### Material for this exercise
╔══
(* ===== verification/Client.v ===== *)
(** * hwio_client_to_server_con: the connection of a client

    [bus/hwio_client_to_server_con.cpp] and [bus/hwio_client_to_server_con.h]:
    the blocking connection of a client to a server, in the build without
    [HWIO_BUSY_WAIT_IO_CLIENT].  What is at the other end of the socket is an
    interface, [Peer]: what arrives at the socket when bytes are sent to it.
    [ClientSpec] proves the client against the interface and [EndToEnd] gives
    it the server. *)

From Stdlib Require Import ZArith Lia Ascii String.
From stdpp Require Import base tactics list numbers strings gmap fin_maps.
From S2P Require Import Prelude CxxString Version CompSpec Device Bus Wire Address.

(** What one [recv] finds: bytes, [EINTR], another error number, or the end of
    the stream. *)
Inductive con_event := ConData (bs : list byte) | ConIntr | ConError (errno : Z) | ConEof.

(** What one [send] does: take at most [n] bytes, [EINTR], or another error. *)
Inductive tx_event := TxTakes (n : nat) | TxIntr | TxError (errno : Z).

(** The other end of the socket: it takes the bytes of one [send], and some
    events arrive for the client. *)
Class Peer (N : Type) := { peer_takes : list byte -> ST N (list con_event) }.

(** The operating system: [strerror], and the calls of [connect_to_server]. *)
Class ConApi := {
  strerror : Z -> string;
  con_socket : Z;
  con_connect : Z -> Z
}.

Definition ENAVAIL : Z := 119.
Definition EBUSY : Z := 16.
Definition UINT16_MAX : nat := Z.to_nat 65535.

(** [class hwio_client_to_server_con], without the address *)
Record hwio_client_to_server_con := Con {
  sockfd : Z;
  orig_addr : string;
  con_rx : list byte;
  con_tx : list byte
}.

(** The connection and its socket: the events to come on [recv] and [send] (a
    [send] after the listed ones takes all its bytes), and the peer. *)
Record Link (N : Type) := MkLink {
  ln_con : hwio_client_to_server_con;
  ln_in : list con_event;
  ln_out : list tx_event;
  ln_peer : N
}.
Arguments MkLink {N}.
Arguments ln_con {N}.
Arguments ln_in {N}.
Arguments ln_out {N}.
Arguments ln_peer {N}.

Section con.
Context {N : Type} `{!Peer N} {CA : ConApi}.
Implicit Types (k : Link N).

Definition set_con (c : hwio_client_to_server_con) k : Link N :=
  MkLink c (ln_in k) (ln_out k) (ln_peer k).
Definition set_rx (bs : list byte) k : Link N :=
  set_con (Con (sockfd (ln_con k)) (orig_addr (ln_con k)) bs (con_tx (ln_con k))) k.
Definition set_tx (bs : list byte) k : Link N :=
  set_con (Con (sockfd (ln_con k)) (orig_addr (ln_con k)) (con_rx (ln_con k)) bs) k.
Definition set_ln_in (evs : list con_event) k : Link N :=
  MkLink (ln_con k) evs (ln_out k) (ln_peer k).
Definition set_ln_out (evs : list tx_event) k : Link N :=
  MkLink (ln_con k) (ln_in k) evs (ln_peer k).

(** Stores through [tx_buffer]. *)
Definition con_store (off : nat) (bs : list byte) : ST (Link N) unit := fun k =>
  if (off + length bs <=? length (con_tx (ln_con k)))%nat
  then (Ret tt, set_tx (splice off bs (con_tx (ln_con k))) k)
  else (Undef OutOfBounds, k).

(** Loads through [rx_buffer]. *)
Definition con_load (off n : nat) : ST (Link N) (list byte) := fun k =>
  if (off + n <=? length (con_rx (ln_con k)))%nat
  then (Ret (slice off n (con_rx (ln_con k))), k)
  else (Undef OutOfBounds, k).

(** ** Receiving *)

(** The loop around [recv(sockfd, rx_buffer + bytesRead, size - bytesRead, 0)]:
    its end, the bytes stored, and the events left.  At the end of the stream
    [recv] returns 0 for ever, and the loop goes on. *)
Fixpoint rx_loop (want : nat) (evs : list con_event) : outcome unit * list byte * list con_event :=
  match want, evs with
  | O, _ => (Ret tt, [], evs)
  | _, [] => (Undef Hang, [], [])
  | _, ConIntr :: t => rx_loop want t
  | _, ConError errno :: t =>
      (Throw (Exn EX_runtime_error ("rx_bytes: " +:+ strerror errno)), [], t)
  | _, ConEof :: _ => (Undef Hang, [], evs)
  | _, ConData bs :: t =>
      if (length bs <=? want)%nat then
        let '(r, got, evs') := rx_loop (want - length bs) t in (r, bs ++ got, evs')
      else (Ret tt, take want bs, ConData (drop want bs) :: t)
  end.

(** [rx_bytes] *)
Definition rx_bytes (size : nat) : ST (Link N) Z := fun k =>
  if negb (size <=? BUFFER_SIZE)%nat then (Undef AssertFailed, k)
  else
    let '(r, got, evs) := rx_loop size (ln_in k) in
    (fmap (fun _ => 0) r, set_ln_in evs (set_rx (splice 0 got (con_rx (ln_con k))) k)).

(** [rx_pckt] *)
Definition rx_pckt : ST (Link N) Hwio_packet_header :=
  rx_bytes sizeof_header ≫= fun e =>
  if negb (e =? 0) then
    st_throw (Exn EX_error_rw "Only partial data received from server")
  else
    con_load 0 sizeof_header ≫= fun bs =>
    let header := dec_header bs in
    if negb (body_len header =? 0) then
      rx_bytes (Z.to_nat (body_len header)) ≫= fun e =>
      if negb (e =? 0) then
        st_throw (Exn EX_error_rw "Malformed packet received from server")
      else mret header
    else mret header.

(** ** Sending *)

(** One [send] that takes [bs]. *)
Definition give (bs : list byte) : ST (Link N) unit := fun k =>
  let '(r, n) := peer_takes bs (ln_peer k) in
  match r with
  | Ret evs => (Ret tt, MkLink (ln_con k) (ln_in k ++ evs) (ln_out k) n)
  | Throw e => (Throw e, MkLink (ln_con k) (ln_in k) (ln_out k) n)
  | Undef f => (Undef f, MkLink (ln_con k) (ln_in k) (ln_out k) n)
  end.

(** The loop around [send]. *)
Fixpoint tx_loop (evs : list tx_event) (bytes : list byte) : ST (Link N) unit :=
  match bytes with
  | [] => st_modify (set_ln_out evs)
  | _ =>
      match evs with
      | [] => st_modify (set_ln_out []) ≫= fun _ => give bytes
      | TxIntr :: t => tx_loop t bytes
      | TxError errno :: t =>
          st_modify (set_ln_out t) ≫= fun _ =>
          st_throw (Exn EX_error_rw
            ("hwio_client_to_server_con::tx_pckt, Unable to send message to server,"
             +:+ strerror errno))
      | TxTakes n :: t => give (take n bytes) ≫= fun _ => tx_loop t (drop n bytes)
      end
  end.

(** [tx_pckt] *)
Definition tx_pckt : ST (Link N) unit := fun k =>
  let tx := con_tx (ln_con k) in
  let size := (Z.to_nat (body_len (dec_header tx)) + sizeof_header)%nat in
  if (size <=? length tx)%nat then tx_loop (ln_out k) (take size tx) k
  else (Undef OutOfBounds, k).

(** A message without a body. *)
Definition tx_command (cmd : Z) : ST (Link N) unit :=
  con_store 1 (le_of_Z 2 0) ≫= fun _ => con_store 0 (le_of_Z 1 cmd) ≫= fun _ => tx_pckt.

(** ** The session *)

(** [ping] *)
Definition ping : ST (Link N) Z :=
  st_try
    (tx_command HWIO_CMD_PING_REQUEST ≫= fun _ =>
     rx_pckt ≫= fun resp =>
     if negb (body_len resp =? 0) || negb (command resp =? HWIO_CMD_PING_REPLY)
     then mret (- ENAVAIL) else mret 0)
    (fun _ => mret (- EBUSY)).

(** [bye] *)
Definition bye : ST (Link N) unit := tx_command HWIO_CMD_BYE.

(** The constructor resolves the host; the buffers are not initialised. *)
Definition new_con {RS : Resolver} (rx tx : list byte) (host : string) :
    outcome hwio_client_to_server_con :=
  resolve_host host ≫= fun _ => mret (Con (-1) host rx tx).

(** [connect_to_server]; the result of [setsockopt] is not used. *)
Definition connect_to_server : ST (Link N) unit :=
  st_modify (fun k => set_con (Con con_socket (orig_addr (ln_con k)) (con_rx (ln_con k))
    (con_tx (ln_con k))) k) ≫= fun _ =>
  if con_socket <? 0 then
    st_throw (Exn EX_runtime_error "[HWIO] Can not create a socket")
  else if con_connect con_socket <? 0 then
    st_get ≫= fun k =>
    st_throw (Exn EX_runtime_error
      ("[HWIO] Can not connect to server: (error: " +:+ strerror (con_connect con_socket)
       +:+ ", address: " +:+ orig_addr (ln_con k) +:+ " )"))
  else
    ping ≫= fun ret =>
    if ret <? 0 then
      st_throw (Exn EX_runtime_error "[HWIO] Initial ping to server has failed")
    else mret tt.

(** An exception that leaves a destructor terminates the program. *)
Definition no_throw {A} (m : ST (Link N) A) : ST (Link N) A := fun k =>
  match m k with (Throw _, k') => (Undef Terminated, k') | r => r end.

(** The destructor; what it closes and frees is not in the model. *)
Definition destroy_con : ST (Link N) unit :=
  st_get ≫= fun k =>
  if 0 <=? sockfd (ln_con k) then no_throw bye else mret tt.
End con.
╚══
╔══
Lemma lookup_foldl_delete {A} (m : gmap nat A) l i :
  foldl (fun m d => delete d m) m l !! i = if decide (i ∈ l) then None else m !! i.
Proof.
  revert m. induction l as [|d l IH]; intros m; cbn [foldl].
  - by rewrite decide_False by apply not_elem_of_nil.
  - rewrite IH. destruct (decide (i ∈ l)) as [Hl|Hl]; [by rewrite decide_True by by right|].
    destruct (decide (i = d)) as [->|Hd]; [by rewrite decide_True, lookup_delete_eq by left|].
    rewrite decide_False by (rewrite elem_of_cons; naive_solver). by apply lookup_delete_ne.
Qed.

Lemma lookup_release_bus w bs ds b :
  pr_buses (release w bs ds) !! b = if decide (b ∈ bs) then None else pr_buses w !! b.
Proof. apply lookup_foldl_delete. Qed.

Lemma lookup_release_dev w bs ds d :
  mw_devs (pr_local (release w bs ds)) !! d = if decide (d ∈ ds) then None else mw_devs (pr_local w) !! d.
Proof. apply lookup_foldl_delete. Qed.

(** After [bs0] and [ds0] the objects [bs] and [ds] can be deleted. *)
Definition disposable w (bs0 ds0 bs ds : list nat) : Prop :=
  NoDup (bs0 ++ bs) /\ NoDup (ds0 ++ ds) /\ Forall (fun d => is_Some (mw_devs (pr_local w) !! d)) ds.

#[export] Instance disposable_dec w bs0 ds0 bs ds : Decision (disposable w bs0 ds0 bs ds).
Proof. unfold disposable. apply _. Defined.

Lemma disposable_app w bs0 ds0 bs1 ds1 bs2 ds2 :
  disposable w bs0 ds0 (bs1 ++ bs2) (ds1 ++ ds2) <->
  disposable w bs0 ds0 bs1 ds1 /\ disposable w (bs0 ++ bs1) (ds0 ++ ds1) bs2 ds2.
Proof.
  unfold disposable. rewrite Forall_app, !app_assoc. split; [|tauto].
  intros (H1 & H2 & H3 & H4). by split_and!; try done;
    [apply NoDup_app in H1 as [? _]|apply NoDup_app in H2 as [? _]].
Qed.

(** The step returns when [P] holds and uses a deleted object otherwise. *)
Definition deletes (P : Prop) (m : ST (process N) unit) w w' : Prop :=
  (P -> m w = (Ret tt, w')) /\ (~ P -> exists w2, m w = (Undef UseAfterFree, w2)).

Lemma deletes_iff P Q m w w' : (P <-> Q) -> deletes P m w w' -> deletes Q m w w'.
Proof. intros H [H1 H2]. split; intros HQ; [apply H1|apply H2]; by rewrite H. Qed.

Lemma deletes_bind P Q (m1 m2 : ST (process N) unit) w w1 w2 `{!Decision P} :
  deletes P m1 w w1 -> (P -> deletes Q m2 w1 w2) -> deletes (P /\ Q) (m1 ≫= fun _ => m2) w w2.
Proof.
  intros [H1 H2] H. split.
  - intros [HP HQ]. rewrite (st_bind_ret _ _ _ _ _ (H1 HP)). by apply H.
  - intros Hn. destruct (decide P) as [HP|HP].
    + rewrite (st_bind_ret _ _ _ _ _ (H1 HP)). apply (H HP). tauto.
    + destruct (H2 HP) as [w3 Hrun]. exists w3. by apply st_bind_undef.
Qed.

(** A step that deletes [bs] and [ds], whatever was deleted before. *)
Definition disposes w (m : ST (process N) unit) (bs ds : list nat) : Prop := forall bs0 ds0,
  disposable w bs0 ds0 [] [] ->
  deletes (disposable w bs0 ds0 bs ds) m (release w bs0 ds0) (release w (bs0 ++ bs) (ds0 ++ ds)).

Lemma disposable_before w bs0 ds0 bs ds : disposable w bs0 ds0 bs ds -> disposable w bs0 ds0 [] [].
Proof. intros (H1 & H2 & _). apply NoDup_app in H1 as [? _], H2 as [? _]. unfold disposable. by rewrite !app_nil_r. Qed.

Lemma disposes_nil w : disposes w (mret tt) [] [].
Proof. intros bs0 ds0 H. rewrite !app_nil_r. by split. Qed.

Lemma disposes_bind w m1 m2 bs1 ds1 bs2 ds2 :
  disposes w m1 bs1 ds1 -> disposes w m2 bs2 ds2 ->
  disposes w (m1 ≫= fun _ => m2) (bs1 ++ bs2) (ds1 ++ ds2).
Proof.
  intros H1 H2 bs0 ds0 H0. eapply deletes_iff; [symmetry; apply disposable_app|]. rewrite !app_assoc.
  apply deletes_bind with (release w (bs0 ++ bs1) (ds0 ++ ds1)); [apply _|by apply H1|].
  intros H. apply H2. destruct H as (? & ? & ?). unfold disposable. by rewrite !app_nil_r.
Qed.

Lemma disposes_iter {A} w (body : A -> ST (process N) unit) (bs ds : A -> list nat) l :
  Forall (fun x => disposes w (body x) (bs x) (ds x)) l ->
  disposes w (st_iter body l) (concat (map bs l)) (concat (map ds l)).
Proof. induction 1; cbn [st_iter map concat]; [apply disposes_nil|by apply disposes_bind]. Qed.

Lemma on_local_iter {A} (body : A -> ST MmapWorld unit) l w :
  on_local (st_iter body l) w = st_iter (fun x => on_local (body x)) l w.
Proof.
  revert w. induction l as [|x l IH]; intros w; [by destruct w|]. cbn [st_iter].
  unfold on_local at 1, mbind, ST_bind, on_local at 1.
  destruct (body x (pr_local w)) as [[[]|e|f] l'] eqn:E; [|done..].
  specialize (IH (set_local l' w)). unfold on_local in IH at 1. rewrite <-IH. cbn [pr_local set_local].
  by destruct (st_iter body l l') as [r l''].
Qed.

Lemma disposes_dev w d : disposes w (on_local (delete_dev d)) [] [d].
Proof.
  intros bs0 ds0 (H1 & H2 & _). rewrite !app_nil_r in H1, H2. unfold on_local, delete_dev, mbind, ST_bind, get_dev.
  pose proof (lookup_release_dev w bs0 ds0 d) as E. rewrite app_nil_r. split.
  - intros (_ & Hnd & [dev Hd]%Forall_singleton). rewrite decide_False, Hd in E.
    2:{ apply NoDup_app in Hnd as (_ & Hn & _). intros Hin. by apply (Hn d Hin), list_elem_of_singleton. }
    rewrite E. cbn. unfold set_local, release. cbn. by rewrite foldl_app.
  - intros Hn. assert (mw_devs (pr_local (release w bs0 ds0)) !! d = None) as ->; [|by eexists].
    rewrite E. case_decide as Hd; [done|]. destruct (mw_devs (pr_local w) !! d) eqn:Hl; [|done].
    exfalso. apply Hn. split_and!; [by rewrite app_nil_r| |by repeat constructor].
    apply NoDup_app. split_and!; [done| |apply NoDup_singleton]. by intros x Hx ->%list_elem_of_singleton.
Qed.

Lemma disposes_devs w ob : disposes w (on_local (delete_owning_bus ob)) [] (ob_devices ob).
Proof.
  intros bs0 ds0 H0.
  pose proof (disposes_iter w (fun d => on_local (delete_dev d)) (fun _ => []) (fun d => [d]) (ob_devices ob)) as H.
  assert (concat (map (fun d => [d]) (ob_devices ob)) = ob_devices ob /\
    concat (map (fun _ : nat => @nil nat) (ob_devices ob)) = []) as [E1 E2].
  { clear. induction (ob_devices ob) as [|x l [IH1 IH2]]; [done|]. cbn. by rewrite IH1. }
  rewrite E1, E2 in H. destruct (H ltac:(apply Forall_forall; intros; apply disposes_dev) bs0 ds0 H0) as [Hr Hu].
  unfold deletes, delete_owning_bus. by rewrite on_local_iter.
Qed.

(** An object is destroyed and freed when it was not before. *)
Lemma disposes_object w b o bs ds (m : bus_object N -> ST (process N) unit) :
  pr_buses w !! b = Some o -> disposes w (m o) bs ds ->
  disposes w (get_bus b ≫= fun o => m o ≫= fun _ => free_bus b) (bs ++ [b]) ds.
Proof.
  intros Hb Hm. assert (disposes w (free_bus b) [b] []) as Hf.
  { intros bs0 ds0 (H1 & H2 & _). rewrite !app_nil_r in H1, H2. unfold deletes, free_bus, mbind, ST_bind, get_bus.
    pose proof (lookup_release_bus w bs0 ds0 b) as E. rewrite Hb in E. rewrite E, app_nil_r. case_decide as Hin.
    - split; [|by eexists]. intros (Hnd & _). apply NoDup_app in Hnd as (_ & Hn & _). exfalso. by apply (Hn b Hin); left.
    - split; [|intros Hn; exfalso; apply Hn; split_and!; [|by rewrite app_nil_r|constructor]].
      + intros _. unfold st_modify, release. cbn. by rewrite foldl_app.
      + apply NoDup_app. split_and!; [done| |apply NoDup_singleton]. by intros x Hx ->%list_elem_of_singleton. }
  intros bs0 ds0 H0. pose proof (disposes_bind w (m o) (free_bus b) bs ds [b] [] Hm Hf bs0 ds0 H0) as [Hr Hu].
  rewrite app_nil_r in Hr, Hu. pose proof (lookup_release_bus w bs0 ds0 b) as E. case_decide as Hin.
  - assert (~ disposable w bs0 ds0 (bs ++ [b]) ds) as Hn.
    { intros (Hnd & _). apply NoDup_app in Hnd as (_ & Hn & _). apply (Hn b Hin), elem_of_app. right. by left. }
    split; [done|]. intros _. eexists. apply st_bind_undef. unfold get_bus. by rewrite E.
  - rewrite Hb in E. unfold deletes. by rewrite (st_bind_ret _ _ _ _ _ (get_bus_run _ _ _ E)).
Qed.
╚══
### Task instructions
In the listing above, locate the line containing "Forall (fun x" and the line containing "-> ST MmapWorld". Extract those two lines and every line between them, exactly as written, and only those.

### Final answer
  Forall (fun x => disposes w (body x) (bs x) (ds x)) l ->
  disposes w (st_iter body l) (concat (map bs l)) (concat (map ds l)).
Proof. induction 1; cbn [st_iter map concat]; [apply disposes_nil|by apply disposes_bind]. Qed.

Lemma on_local_iter {A} (body : A -> ST MmapWorld unit) l w :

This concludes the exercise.